Why is writing your CV and getting a bank loan thought of as a ‘life skill’, when knowing your plants and how to grow and prepare them is thought of as a kind of eccentric ‘hobby’? To take us back to the beginning, Fallow deer know exactly how to do it.  The does teach teach their young by leading them to the good plants (they’re herbivores) and steering them away from the bad. In Puglia they did exactly the same thing, it was (maybe still is in remote areas) an intensely parented skill. Isn’t the popularity of “cucina povera’ the ultimate irony in a culture that can barely peel a potato? In Pembrokeshire last week I was looking at a field where horses were grazing and dotted around the whole area were “poisonous” ragwort plants and fierce looking thistles. The horses just left them alone – somehow without the benefit of MAFF or any other directives – they knew what was bad for them and didn’t eat it. Now I’m beginning to sound like William Cobbett – another favourite writer, although he would have pointed out that eating potatoes made you effeminate and lazy (honestly) and the only diet for a working man was bread, bacon and home brewed beer!

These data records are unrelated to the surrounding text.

(** C8: The success path (spec 4.6 d): a [formDidSubmit] whose promise
    fulfils calls no catch hook and no [console.error]; [formDidFinally]
    is called once and [submitting] ends false. *)
Theorem submit_success_finally w f v :
  formOnSubmit cfg = false -> shouldFormSubmit cfg = None -> formDidSubmit cfg = Some f ->
  (forall s, f s = Fulfilled v) ->
  submitting (w_cells w) = false -> obj_wf (formErrors (w_cells w)) ->
  w_tasks w = [] -> w_mounted w = true ->
  let w1 := exec (run_event cfg EvSubmit) w in
  hook_calls (calls_of (resume cfg 0) w1)
  = (if formDidFinally cfg
     then [CFormDidFinally (snapshot_of cfg (w_cells (exec (handleSubmit cfg (w_cells w)) w)))] else []) /\
  submitting (w_cells (exec (resume cfg 0) w1)) = false /\ w_tasks (exec (resume cfg 0) w1) = [].
Proof.
  intros Hos Hg Hfd Hf Hsub Hwf Hts Hm w1.
  pose proof (resume_pending_submit w f (Fulfilled v) Hos Hg Hfd Hf ltac:(congruence) Hsub Hwf Hts Hm)
    as Hw2. cbv zeta in Hw2. fold w1 in Hw2.
  split; [|by rewrite Hw2].
  erewrite calls_of_app by (rewrite Hw2; reflexivity).
  rewrite hook_calls_app, hook_calls_render, app_nil_r. unfold finally_calls. simpl.
  by destruct (formDidFinally cfg).
Qed.

(** A submission through a caller gate whose promise settles [o]:
    [_onSubmit] calls the gate and suspends on it. *)
Lemma submit_gate_suspends w g o :
  formOnSubmit cfg = false -> shouldFormSubmit cfg = Some g ->
  submitting (w_cells w) = false -> (forall s, g s = o) -> (forall e, o ≠ Thrown e) ->
  let w1 := exec (handleSubmit cfg (w_cells w)) w in
  exec (run_event cfg EvSubmit) w
  = set_tasks (w_tasks w ++ [TGate (w_cells w1) o])
      (set_trace (w_trace w ++ [CPreventDefault] ++ render_calls cfg (w_cells w1)
                  ++ [CShouldFormSubmit (snapshot_of cfg (w_cells w1))]) w1).
Proof.
  intros Hos Hg Hsub Hgo Ho w1. apply submit_suspends; [done|done|].
  unfold _onSubmit. rewrite Hg, Hgo. fold w1. clearbody w1.
  destruct o as [v|e|e]; [| |by destruct (Ho e)]; by destruct w1.
Qed.

(** Resuming the pending gate of a submission started from a settled
    form: the continuation runs in the closure of the handler's render,
    then the commit loop. *)
Lemma resume_pending_gate w g o :
  formOnSubmit cfg = false -> shouldFormSubmit cfg = Some g ->
  (forall s, g s = o) -> (forall e, o ≠ Thrown e) ->
  submitting (w_cells w) = false -> w_tasks w = [] -> w_mounted w = true ->
  let w1 := exec (run_event cfg EvSubmit) w in
  let c1 := w_cells (exec (handleSubmit cfg (w_cells w)) w) in
  w1 = set_tasks [TGate c1 o] (set_trace (w_trace w ++ [CPreventDefault] ++ render_calls cfg c1
                                            ++ [CShouldFormSubmit (snapshot_of cfg c1)])
                                 (exec (handleSubmit cfg (w_cells w)) w)) /\
  submitting c1 = true /\
  exec (resume cfg 0) w1
  = exec (flush cfg commit_fuel c1) (exec (resume_task cfg (TGate c1 o)) (set_tasks [] w1)).
Proof.
  intros Hos Hg Hgo Ho Hsub Hts Hm w1 c1.
  destruct (handleSubmit_default cfg w Hos) as (_ & _ & Hs1 & _ & _ & Hts1 & _ & Hm1).
  pose proof (submit_gate_suspends w g o Hos Hg Hsub Hgo Ho) as Hw1.
  cbv zeta in Hw1. fold w1 c1 in Hw1. rewrite Hts in Hw1. split; [done|]. split; [done|].
  rewrite exec_resume with (t := TGate c1 o); [|by rewrite Hw1|by rewrite Hw1; simpl; congruence].
  f_equal; [by rewrite Hw1|]. f_equal. by rewrite Hw1.
Qed.

(** C7: Gate rejection (spec 8): a gate that answers [false] ends the attempt
    with [submitting = false]; neither [formDidSubmit], [submitDidCatch]
    nor [formDidFinally] is called. *)
Theorem submit_gate_rejects w g v :
  formOnSubmit cfg = false -> shouldFormSubmit cfg = Some g ->
  (forall s, g s = Fulfilled v) -> truthy v = false ->
  submitting (w_cells w) = false -> w_tasks w = [] -> w_mounted w = true ->
  let w1 := exec (run_event cfg EvSubmit) w in
  (exists s, hook_calls (calls_of (run_event cfg EvSubmit) w) = [CPreventDefault; CShouldFormSubmit s]) /\
  hook_calls (calls_of (resume cfg 0) w1) = [] /\
  submitting (w_cells (exec (resume cfg 0) w1)) = false /\ w_tasks (exec (resume cfg 0) w1) = [].
Proof.
  intros Hos Hg Hgo Hv Hsub Hts Hm w1.
  destruct (resume_pending_gate w g (Fulfilled v) Hos Hg Hgo ltac:(congruence) Hsub Hts Hm)
    as (Hw1 & Hs1 & Hr). cbv zeta in Hw1, Hs1, Hr. fold w1 in Hw1, Hr.
  set (c1 := w_cells (exec (handleSubmit cfg (w_cells w)) w)) in *.
  set (c2 := mkCells (formValues c1) (values_id c1) (formErrors c1) (errors_id c1) false (fieldChanged c1)).
  assert (Hw2 : exec (resume cfg 0) w1
                = set_trace (w_trace w1 ++ render_calls cfg c2) (set_cells c2 (set_tasks [] w1))).
  { rewrite Hr. cbn [resume_task]. unfold submit_after_gate. rewrite Hv. cbn [negb].
    replace (exec (set_submitting false) (set_tasks [] w1)) with (set_cells c2 (set_tasks [] w1))
      by (unfold c2, c1; rewrite Hw1; by destruct (exec (handleSubmit cfg (w_cells w)) w)).
    rewrite flush_after_clear by (unfold cleared, c2; simpl; naive_solver).
    rewrite cells_same_submitting_ne by (unfold c2; simpl; congruence). done. }
  split; [|split; [|split]].
  - exists (snapshot_of cfg c1). erewrite calls_of_app by (fold w1; rewrite Hw1; reflexivity).
    unfold render_calls. by destruct (formWillMount cfg).
  - erewrite calls_of_app by (rewrite Hw2; reflexivity). apply hook_calls_render.
  - by rewrite Hw2.
  - by rewrite Hw2.
Qed.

No we can’t go back and I really wouldn’t want to, but there’s nothing blissful about our food culture, it’s dangerous, wasteful and unsustainable. If we want to save the world we’re going to have to change our whole food culture and teach our children how to thrive in it.

Author: Dave Pole

I've spent my life doing a lot of things, all of them interesting and many of them great fun. When most people see my CV they probably think I'm making things up because it includes being a rather bad welder and engineering dogsbody, a potter, a groundsman and bus driver. I taught in a prison and in one of those ghastly old mental institutions as an art therapist and I spent ten years as a community artist. I was one of the founding members of Spike Island, which began life as Artspace Bristol. ! wrote a column for Bristol Evening Post (I got sacked three times, in which I take some pride) and I worked in local and network radio and then finally became an Anglican parish priest for 25 years, retiring at 68 when I realised that the institutional church and me were on different paths. What interests me? It would be easier to list what doesn't, but I love cooking and baking with our home grown ingredients. I'm fascinated by botany and wildlife in general, and botanical illustration. We have a camper van that takes us to the wild places, we love walking, especially in the hills, and we take too many photographs. But what really animates me is the question "what does it mean to be human?". I've spent my life exploring it in every possible way and the answer is ..... well, today it's sitting in the van in the rain and looking across Ramsey Sound towards Ramsey Island. But it might as easily be digging potatoes or making pickle, singing or finding an orchid or just sitting. But it sure as hell doesn't mean getting a promotion, beasting your co-workers or being obsequious to power, which ensured that my rise to greatness in the Church of England flatlined 30 years ago after about 2 days. But I'm still here and still searching for that elusive sweet spot, and I don't have to please anyone any more. Over the last 50 or so years we've had a succession of gardens, some more like wildernesses when we were both working full-time, but now we're back in the game with our two allotments in Bath.